Veerke is ‘really, really, really angry’ with Carl. His well-meaning attempt to solve a problem for her granddad, a widower, by clearing his house of a mice infestation, has gone completely wrong. Carl’s mouse trap took the form of a ‘mouse pipe’ that wound its way around the whole house, guiding the rodents outside without harming them. The trap was both ingenious and ‘mouse-friendly’ and Granddad had given it his seal of approval, but Carl was not able to prevent it from causing the death of Veerke’s pet mouse Watson.
The animal-mad Veerke is furious. ‘She just looks past me. She looks away from me. She even looks straight through me,’ says Carl. So, even though he really doesn’t like ‘all that romantic girly nonsense’, he embarks upon a ‘charm offensive’. For twentythree days in a row, he dreams up new inventions for Veerke. But it’s no good. The only ‘strategy of conquest’ that might stand a chance involves getting a new mouse.

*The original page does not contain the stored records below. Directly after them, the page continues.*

(** The [options] object as [start] fills it; nothing reads it afterwards. *)
Definition mqtt_options (mqtt : MqttSection) : MqttOptions :=
  if truthy (mqtt_username mqtt) && truthy (mqtt_password mqtt)
  then {| keepalive := 0; connectTimeout := 60 * 60 * 1000;
          options_username := mqtt_username mqtt;
          options_password := mqtt_password mqtt |}
  else {| keepalive := 0; connectTimeout := 60 * 60 * 1000;
          options_username := None; options_password := None |}.

(** What [start] reads of the configuration object: [config.mqtt], which
    may be missing, and [config.iota]. *)
Context {IotaConfig Middleware : Type}.
Variable config_mqtt : Config -> option MqttSection.
Variable config_iota : Config -> IotaConfig.

(** The functions of [iotagent-node-lib] that [start] calls: [activate]
    takes a callback, the others act at once on what the library holds. *)
Record IotAgentLibStart : Type := {
  activate : IotaConfig -> AsyncT;
  setProvisioningHandler : (Arg -> TaskT) -> World -> World;
  setConfigurationHandler : (Arg -> TaskT) -> World -> World;
  setCommandHandler : (Arg -> Arg -> Arg -> TaskT) -> World -> World;
  setDataUpdateHandler : (Arg -> Arg -> Arg -> TaskT) -> World -> World;
  addUpdateMiddleware : Middleware -> World -> World;
  attributeAlias_update : Middleware
}.

(** Calling [f] and waiting for its callback, the call leaving no event. *)
Definition await (f : AsyncT) : TaskT := fun callback s =>
  let (w, reply) := f (world s) in
  match reply with
  | Now err => callback err (set_world w s)
  | Later k => let (w', err) := k w in callback err (set_world w' s)
  | Never => set_world w s
  end.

But before that can happen Carl has to get over his hidden fear of mice and his toughguy attitude – ‘grabbing hold of animals is more of a girl’s kind of thing,’ he says.
Heesen portrays Carl’s inner development with great finesse. She presents a colourful depiction of the trials and tribulations of Carl, Veerke and her granddad, in a light-hearted style and without too much explanation. So, little by little, the reader gains perfect insight into the workings of Carl’s innermost feelings and overwhelming sadness.